A administração Biden tem inspirado respeito no mundo inteiro por sua ação decisiva contra a pandemia de coronavírus e por sua coragem de lançar um programa de retomada da economia fortemente vinculado ao desafio do aquecimento global. A sociedade brasileira vê com alívio a atuação de um governo comprometido com os valores da democracia liberal e da justiça racial.
Afinal, fomos vítimas colaterais da fúria extremista nos Estados Unidos. Sem a força legitimadora do governo Trump, dificilmente teríamos assistido à emergência do bolsonarismo.
É por isso que recebemos com apreensão a notícia de que o senhor planeja abrir uma negociação com o governo brasileiro na cúpula do dia 22 de abril, com vista, segundo relatos, à instituição de metas para o desmatamento na Amazônia até 2030.

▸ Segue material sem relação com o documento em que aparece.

(** * python-igraph: attribute queries and dict-list construction

    A shallow embedding of the pure-Python layer of [igraph/__init__.py]:
    the keyword grammar of [VertexSeq.select] and [EdgeSeq.select], and the
    [Graph.DictList] constructor in its batch and iterative modes.  The
    compiled core ([igraph.core]) and [igraph.datatypes] are not part of the
    Python file; the few operations the Python code calls on them are
    modelled separately and marked as such.

    The second part of the development covers further functions of the
    module: the argument handling of [Graph.__init__] and pickling
    ([__reduce__], [_reconstruct]), [Graph.get_adjacency] with an edge
    attribute, [Graph.k_core], [_prepare_community_comparison], the file
    format dispatch of [Read] and [write], [Graph.layout] and
    [Graph.__mul__]. *)

From stdpp Require Import gmap strings list fin_maps.
From Stdlib Require Import ZArith Ascii.

(** ** Python exceptions and the error monad *)

Inductive pyerror : Type :=
  | KeyError (key : string)
  | ValueError (msg : string)
  | IndexError
  | TypeError
  | AttributeError (name : string).

Inductive res (A : Type) : Type :=
  | Ok (a : A)
  | Err (e : pyerror).
Arguments Ok {A} a.
Arguments Err {A} e.

Global Instance res_ret : MRet res := fun A a => Ok a.
Global Instance res_bind : MBind res := fun A B f m =>
  match m with Ok a => f a | Err e => Err e end.
Global Instance res_fmap : FMap res := fun A B f m =>
  match m with Ok a => Ok (f a) | Err e => Err e end.

(** [for x in l: st = body(st, x)] where the body may raise. *)
Fixpoint foldM {A S : Type} (body : S -> A -> res S) (st : S) (l : list A) : res S :=
  match l with
  | [] => Ok st
  | x :: l' => st' ← body st x; foldM body st' l'
  end.

(** ** Python strings: the operations used by the keyword grammar *)

Module PyStr.

Definition underscore : ascii := "_"%char.

(** [c in s] for a one-character [c]. *)
Fixpoint contains (c : ascii) (s : string) : bool :=
  match s with
  | EmptyString => false
  | String d s' => if Ascii.eqb c d then true else contains c s'
  end.

(** [s.rindex(c)]; [None] stands for the ValueError Python raises when
    [c] does not occur. *)
Fixpoint rindex (c : ascii) (s : string) : option nat :=
  match s with
  | EmptyString => None
  | String d s' =>
      match rindex c s' with
      | Some p => Some (S p)
      | None => if Ascii.eqb c d then Some 0 else None
      end
  end.

(** [s[0:n]] *)
Fixpoint take (n : nat) (s : string) : string :=
  match n, s with
  | S n', String c s' => String c (take n' s')
  | _, _ => EmptyString
  end.

(** [s[n:]] *)
Fixpoint drop (n : nat) (s : string) : string :=
  match n, s with
  | S n', String _ s' => drop n' s'
  | _, _ => s
  end.

(** [s[0]]; [None] stands for the IndexError on the empty string. *)
Definition head (s : string) : option ascii :=
  match s with
  | EmptyString => None
  | String c _ => Some c
  end.

End PyStr.

(** ** The operator table of [select] *)

Inductive operator : Type :=
  | OpLt | OpGt | OpLe | OpGe | OpEq | OpNe | OpIn | OpNotin.

Global Instance operator_eq_dec : EqDecision operator.
Proof. solve_decision. Defined.

(** The dict [operators] of both [select] methods, as a lookup. *)
Definition operators (op : string) : option operator :=
  if String.eqb op "lt" then Some OpLt
  else if String.eqb op "gt" then Some OpGt
  else if String.eqb op "le" then Some OpLe
  else if String.eqb op "ge" then Some OpGe
  else if String.eqb op "eq" then Some OpEq
  else if String.eqb op "ne" then Some OpNe
  else if String.eqb op "in" then Some OpIn
  else if String.eqb op "notin" then Some OpNotin
  else None.

(** What the head of the keyword loop computes: the attribute name, the raw
    operator token [op] (still consulted by [EdgeSeq.select]) and the
    function [func] picked from the table. *)
Record predicate : Type := Predicate {
  pred_attr : string;
  pred_op : string;
  pred_func : operator
}.

(** Lines 2349-2357 and 2599-2608. *)
Definition parse_keyword (keyword : string) : res predicate :=
  let keyword :=
    if negb (PyStr.contains PyStr.underscore keyword)
       || bool_decide (PyStr.rindex PyStr.underscore keyword = Some 0)
    then keyword +:+ "_eq" else keyword in
  match PyStr.rindex PyStr.underscore keyword with
  | None => Err (ValueError "substring not found")
  | Some pos =>
      let attr := PyStr.take pos keyword in
      let op := PyStr.drop (pos + 1) keyword in
      match operators op with
      | Some func => Ok (Predicate attr op func)
      | None => Ok (Predicate (attr +:+ "_" +:+ op) op OpEq)
      end
  end.

(** ** Python values *)

(** Attribute values and names: [None], integers and strings. *)
Inductive pyval : Type :=
  | PNone
  | PInt (z : Z)
  | PStr (s : string).

Global Instance pyval_eq_dec : EqDecision pyval.
Proof. solve_decision. Defined.

Global Instance pyval_countable : Countable pyval.
Proof.
  refine (inj_countable'
    (fun v => match v with
              | PNone => inl ()
              | PInt z => inr (inl z)
              | PStr s => inr (inr s)
              end)
    (fun x => match x with
              | inl _ => PNone
              | inr (inl z) => PInt z
              | inr (inr s) => PStr s
              end) _).
  by intros [].
Defined.

(** The objects a caller hands to [select] as the value of a keyword: an
    atomic value, a list, a set, a vertex sequence (known by the absolute
    indices it holds), or a tuple of such collections.  [OVertex] is what
    indexing a vertex sequence yields. *)
Inductive collection : Type :=
  | CList (l : list pyval)
  | CSet (s : gset pyval)
  | CVertexSeq (indices : list nat).

Inductive pyobj : Type :=
  | OVal (v : pyval)
  | OColl (c : collection)
  | OTuple (parts : list collection)
  | OVertex (index : nat).

Module Py.

(** [t in s] on two strings: [t] occurs in [s] as a substring. *)
Fixpoint is_prefix (t s : string) : bool :=
  match t, s with
  | EmptyString, _ => true
  | String a t', String b s' => Ascii.eqb a b && is_prefix t' s'
  | String _ _, EmptyString => false
  end.

Fixpoint is_substring (t s : string) : bool :=
  is_prefix t s ||
  match s with
  | EmptyString => false
  | String _ s' => is_substring t s'
  end.

(** The characters of a string, each a string of length one. *)
Fixpoint chars (s : string) : list pyval :=
  match s with
  | EmptyString => []
  | String c s' => PStr (String c EmptyString) :: chars s'
  end.

(** [cmp(a, b)] of Python 2 on atomic values: [None] sorts before
    everything, numbers before strings, strings bytewise. *)
Definition cmp (a b : pyval) : comparison :=
  match a, b with
  | PNone, PNone => Eq
  | PNone, _ => Lt
  | _, PNone => Gt
  | PInt x, PInt y => Z.compare x y
  | PInt _, PStr _ => Lt
  | PStr _, PInt _ => Gt
  | PStr s, PStr t => String.compare s t
  end.

(** How an atomic value orders against an object of another type in
    Python 2: [None] and numbers come first, the rest goes by type name
    ("igraph.Vertex", "igraph.VertexSeq", "list" < "str" < "tuple"); a set
    refuses to be ordered against a non-set. *)
Definition cmp_other (a : pyval) (b : pyobj) : res comparison :=
  match b with
  | OVal v => Ok (cmp a v)
  | OColl (CSet _) => Err TypeError
  | OTuple _ => Ok Lt
  | OColl (CList _) | OColl (CVertexSeq _) | OVertex _ =>
      Ok (match a with PStr _ => Gt | _ => Lt end)
  end.

(** [a == b] for an atomic [a]. *)
Definition eq (a : pyval) (b : pyobj) : bool :=
  match b with
  | OVal v => bool_decide (a = v)
  | _ => false
  end.

(** [a in b] for an atomic [a]. *)
Definition contains (a : pyval) (b : pyobj) : res bool :=
  match b with
  | OVal (PStr s) =>
      match a with
      | PStr t => Ok (is_substring t s)
      | _ => Err TypeError
      end
  | OVal _ => Err TypeError
  | OColl (CList l) => Ok (bool_decide (a ∈ l))
  | OColl (CSet s) => Ok (bool_decide (a ∈ s))
  | OColl (CVertexSeq _) => Ok false
  | OTuple _ => Ok false
  | OVertex _ => Err TypeError
  end.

Na semana passada, o Supremo Tribunal Federal obrigou o Senado a instalar uma Comissão Parlamentar de Inquérito da Covid. Uma oportunidade inesperada para a classe política comprovar a responsabilidade do governo e exigir a punição dos responsáveis pela tragédia que atravessamos. A discussão será acompanhada de perto pela comunidade internacional, cada vez mais atenta ao papel do Brasil no descontrole da pandemia.

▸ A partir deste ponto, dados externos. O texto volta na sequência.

(** * aws-cost-analyzer: period resolution, cost reconciliation and comparison

    A shallow embedding of
      - src/mastra/utils/cost-calculations.ts
      - src/mastra/utils/error-handlers.ts
      - src/mastra/utils/date-helpers.ts
      - src/mastra/tools/aws-cost-fetcher.ts
    together with the properties stated about them.

    Conventions of the embedding:
      - a JavaScript [number] holding an amount or a percentage is an exact
        rational ([Q]); [Math.round x] is [floor (x + 1/2)]; NaN and the
        infinities are not represented;
      - a JavaScript [Date] is its time value, an integer number of
        milliseconds since the epoch ([Z]); the calendar follows the
        definitions of ECMA-262 (Day, DayFromYear, YearFromTime,
        MonthFromTime, DateFromTime, MakeDay); the host's time zone is a
        fixed offset [tza] (milliseconds east of UTC);
      - a "YYYY-MM-DD" string is the record of its three numeric fields
        ([IsoDate]); [isoString] renders it;
      - chrono-node, [Intl.NumberFormat] and the conversion of a number to
        a string are parameters of the functions that call them;
      - logging calls have no effect on results and are left out;
      - an array that the code sorts in place is threaded through the
        functions that receive it: they return the array as the caller sees
        it afterwards next to their result. *)

From Stdlib Require Import ZArith QArith Qround Qabs Lia Lqa Bool List Ascii String.
From Stdlib Require Import Permutation Sorted DecimalString.
Import ListNotations.

Local Open Scope Z_scope.

(* ================================================================== *)
(** * Numbers *)

Module Num.

Local Open Scope Q_scope.

Definition ltb (x y : Q) : bool := negb (Qle_bool y x).
Definition gtb (x y : Q) : bool := ltb y x.
Definition eqb (x y : Q) : bool := Qeq_bool x y.

(** [Math.round]: the nearest integer, ties towards +infinity. *)
Definition Math_round (x : Q) : Q := inject_Z (Qfloor (x + (1 # 2))).

(** [Math.abs] *)
Definition Math_abs (x : Q) : Q := Qabs x.

(** [Math.ceil] on a quotient of integers. *)
Definition ceil_div (a b : Z) : Z := (- ((- a) / b))%Z.

(** Optional argument with a default value. *)
Definition dflt {A : Type} (d : A) (o : option A) : A :=
  match o with Some v => v | None => d end.

(** [String(z)] for an integer [z]: its decimal numeral. *)
Definition Z_toString (z : Z) : string :=
  NilZero.string_of_int (Z.to_int z).

(** [s.padStart(2, '0')] *)
Definition padStart2 (s : string) : string :=
  match s with
  | String _ EmptyString => String "0"%char s
  | EmptyString => "00"%string
  | _ => s
  end.

End Num.

(* ================================================================== *)
(** * cost-calculations.ts: the pure part *)

Module CostCalc.

Import Num.
Local Open Scope Q_scope.

(** [calculatePercentageChange(current, previous)] *)
Definition calculatePercentageChange (current previous : Q) : Q :=
  if eqb previous 0 then (if gtb current 0 then 100 else 0)
  else
    let change := ((current - previous) / previous) * 100 in
    Math_round (change * 100) / 100.


(** [calculatePercentage(partialCost, totalCost)] *)
Definition calculatePercentage (partialCost totalCost : Q) : Q :=
  if eqb totalCost 0 then 0
  else
    let percentage := (partialCost / totalCost) * 100 in
    Math_round (percentage * 100) / 100.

Ao aceitar os termos do governo brasileiro, o senhor, na condição de enviado especial para o clima, estaria concedendo a Bolsonaro uma vitória inesperada e gratuita num momento decisivo. Ele aproveitaria o balão de oxigênio para tornar irreversível seu projeto de transformação radical da Amazônia, marcado pelo esvaziamento das agências ambientais e pela promoção de novos projetos de infraestrutura predatórios.

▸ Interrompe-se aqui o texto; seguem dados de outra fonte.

(** * k-means clustering (kmeans.py): a shallow embedding and its properties

    The development follows [kmeans.py] function by function.  Python
    exceptions are kept as an explicit result type, [print] as the list of
    lines written to standard output, and the float arithmetic the program
    uses as an interface ([PyNum]) so that every structural property is proved
    for any arithmetic; binary64 floats are one instance, used to run the
    program on concrete inputs. *)

From Stdlib Require Import ZArith Floats Ascii.
From Stdlib Require String.
From stdpp Require Import base list strings pretty.
From Equations Require Import Equations.

Local Open Scope Z_scope.

(** ** Exceptions and results *)

Inductive exn : Set :=
| ValueError
| IndexError
| ZeroDivisionError
| OverflowError
| UnboundLocalError.

Inductive res (A : Type) : Type :=
| Ok (a : A)
| Raise (e : exn).
Arguments Ok {A} a.
Arguments Raise {A} e.

Global Instance res_ret : MRet res := fun A a => Ok a.
Global Instance res_bind : MBind res := fun A B f m =>
  match m with
  | Ok a => f a
  | Raise e => Raise e
  end.

(** A [for] loop whose body may raise: the state is threaded through the
    items in order and the first exception ends the loop. *)
Fixpoint for_each {S X : Type} (body : S → X → res S) (s : S) (xs : list X) : res S :=
  match xs with
  | [] => Ok s
  | x :: xs' =>
      match body s x with
      | Ok s' => for_each body s' xs'
      | Raise e => Raise e
      end
  end.

(** A list comprehension whose element expression may raise. *)
Fixpoint comprehension {X Y : Type} (f : X → res Y) (xs : list X) : res (list Y) :=
  match xs with
  | [] => Ok []
  | x :: xs' =>
      match f x with
      | Ok y =>
          match comprehension f xs' with
          | Ok ys => Ok (y :: ys)
          | Raise e => Raise e
          end
      | Raise e => Raise e
      end
  end.

(** [l[i]] for a non-negative index. *)
Definition index {A : Type} (l : list A) (i : nat) : res A :=
  match l !! i with
  | Some x => Ok x
  | None => Raise IndexError
  end.

(** A value together with the equation that it is the value of the
    expression, for the termination argument of the [while] loop. *)
Definition inspect {A : Type} (a : A) : {b : A | a = b} := exist _ a eq_refl.

(** [range(n)] *)
Definition range (n : nat) : list nat := seq 0 n.

(** ** The numbers of the program

    The operations [kmeans.py] applies to coordinates and distances, each
    with the meaning it has in Python.  [int0] is the integer [0] that
    [[0] * dim] puts in a fresh centroid; [fadd], [fsub] are [+] and [-];
    [fsum] is the builtin [sum] on the numbers a generator produced (how it
    accumulates them is the interpreter's matter); [fsquare] is [x ** 2],
    which CPython computes with [pow] and which raises [OverflowError] when
    the result leaves the float range ([None] here); [froot] is [x ** 0.5],
    applied to sums of squares only, so that its result is a float again;
    [fdiv_len x n] is [x / n] for a list length [n > 0]; [flt], [fgt] and
    [feq] are [<], [>] and [==]; [lit_0_001] is the value of the literal
    [0.001]; [pyfloat] is the builtin [float] on a string ([None] for
    [ValueError]) and [fmt4] the format [f"{x:.4f}"]. *)
Class PyNum (F : Type) : Type := {
  int0 : F;
  fadd : F → F → F;
  fsub : F → F → F;
  fsum : list F → F;
  fsquare : F → option F;
  froot : F → F;
  fdiv_len : F → nat → F;
  flt : F → F → bool;
  fgt : F → F → bool;
  feq : F → F → bool;
  lit_0_001 : F;
  pyfloat : string → option F;
  fmt4 : F → string
}.

Section Kmeans.
Context {F : Type} `{PyNum F}.

(** A vector: the list of its coordinates. *)
Local Abbreviation vector := (list F) (only parsing).

(** [x ** 2] *)
Definition pow2 (x : F) : res F :=
  match fsquare x with
  | Some y => Ok y
  | None => Raise OverflowError
  end.

(** [x / n]: true division by an integer. *)
Definition truediv (x : F) (n : nat) : res F :=
  match n with
  | O => Raise ZeroDivisionError
  | S _ => Ok (fdiv_len x n)
  end.

(** ** euclidean_distance *)

(** The [i]-th item of the generator
    [(point[i] - centroid[i]) ** 2 for i in range(len(point))]. *)
Definition squared_diff (point centroid : vector) (i : nat) : res F :=
  p ← index point i;
  c ← index centroid i;
  pow2 (fsub p c).

(** [sum(gen)]: the generator produces its items in order, the first
    exception ends the call, and [sum] returns the total of the items. *)
Definition py_sum {X : Type} (item : X → res F) (xs : list X) : res F :=
  items ← comprehension item xs;
  Ok (fsum items).

Definition euclidean_distance (point centroid : vector) : res F :=
  s ← py_sum (squared_diff point centroid) (range (length point));
  Ok (froot s).

(** ** assign_clusters *)

(** [min(distances)]: the scan keeps the first item and replaces it only by
    a strictly smaller one.  The result is an object of the list: its
    position is kept next to its value, because [list.index] below compares
    by identity before it compares by [==]. *)
Fixpoint min_scan (best : nat * F) (i : nat) (l : list F) : nat * F :=
  match l with
  | [] => best
  | x :: l' => min_scan (if flt x best.2 then (i, x) else best) (S i) l'
  end.

Definition py_min (ds : list F) : res (nat * F) :=
  match ds with
  | [] => Raise ValueError
  | x :: l => Ok (min_scan (O, x) 1%nat l)
  end.

(** [ds.index(m)]: the first position whose item is [m] itself or equals it. *)
Fixpoint index_from (i : nat) (m : nat * F) (ds : list F) : res nat :=
  match ds with
  | [] => Raise ValueError
  | x :: l => if Nat.eqb i m.1 || feq x m.2 then Ok i else index_from (S i) m l
  end.

Definition py_list_index (ds : list F) (m : nat * F) : res nat := index_from O m ds.

(** The two first lines of the loop body of [assign_clusters]. *)
Definition distances_of (v : vector) (centroids : list vector) : res (list F) :=
  comprehension (euclidean_distance v) centroids.

Definition closest_centroid (v : vector) (centroids : list vector) : res nat :=
  distances ← distances_of v centroids;
  m ← py_min distances;
  py_list_index distances m.

(** [clusters[c].append(v)] *)
Definition append_to (clusters : list (list vector)) (c : nat) (v : vector)
  : res (list (list vector)) :=
  match clusters !! c with
  | Some _ => Ok (alter (fun b => b ++ [v]) c clusters)
  | None => Raise IndexError
  end.

Definition assign_clusters (vectors centroids : list vector) : res (list (list vector)) :=
  let k := length centroids in
  for_each (fun clusters v =>
              c ← closest_centroid v centroids;
              append_to clusters c v)
           (replicate k []) vectors.

(** ** update_centroids *)

(** [for i in range(dim): new_centroid[i] += point[i]] *)
Definition add_point (dim : nat) (new_centroid point : vector) : res vector :=
  for_each (fun acc i =>
              a ← index acc i;
              p ← index point i;
              Ok (<[i := fadd a p]> acc))
           new_centroid (range dim).

(** [for i in range(dim): new_centroid[i] /= count] *)
Definition divide_all (dim : nat) (new_centroid : vector) (count : nat) : res vector :=
  for_each (fun acc i =>
              a ← index acc i;
              q ← truediv a count;
              Ok (<[i := q]> acc))
           new_centroid (range dim).

(** The mean as the branch for a non-empty bucket computes it. *)
Definition bucket_mean (bucket : list vector) : res vector :=
  match bucket with
  | [] => Raise IndexError
  | first :: _ =>
      let dim := length first in
      summed ← for_each (add_point dim) (replicate dim int0) bucket;
      divide_all dim summed (length bucket)
  end.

Até agora, Bolsonaro nunca se preocupou em cumprir as metas econômicas assumidas internacionalmente. Acreditar que pode ser diferente com o meio ambiente é alimentar uma ilusão perigosa.
Os Estados Unidos podem tomar medidas concretas para a preservação da Amazônia sem correr o risco de ajudar o bolsonarismo. Basta as agências norte-americanas ampliarem a cooperação soberana com atores públicos com provas dadas na defesa do meio ambiente, como o Consórcio de Governadores da Amazônia Legal. Washington pode desenhar um pacote de doações de vacinas para o SUS e de medidas contra os desmatamento endossadas por essas autoridades.
Um acordo ambiental com o governo federal que mais atacou a Amazônia na era democrática seria o equivalente a Ulysses S. Grant, depois de consolidar a Abolição nos Estados Unidos, abrir negociações com o gabinete de Rio Branco para administrar o escravismo brasileiro em 1871.
Uma afronta a Jimmy Carter, que tanto lutou para promover a transição democrática no Brasil. Uma afronta a Al Gore, que mal podia acreditar quando ouviu Bolsonaro falar sobre a exploração da Amazônia. Esse acordo, secretário John Kerry, seria uma afronta à história democrática dos Estados Unidos que a administração Biden batalha para resgatar.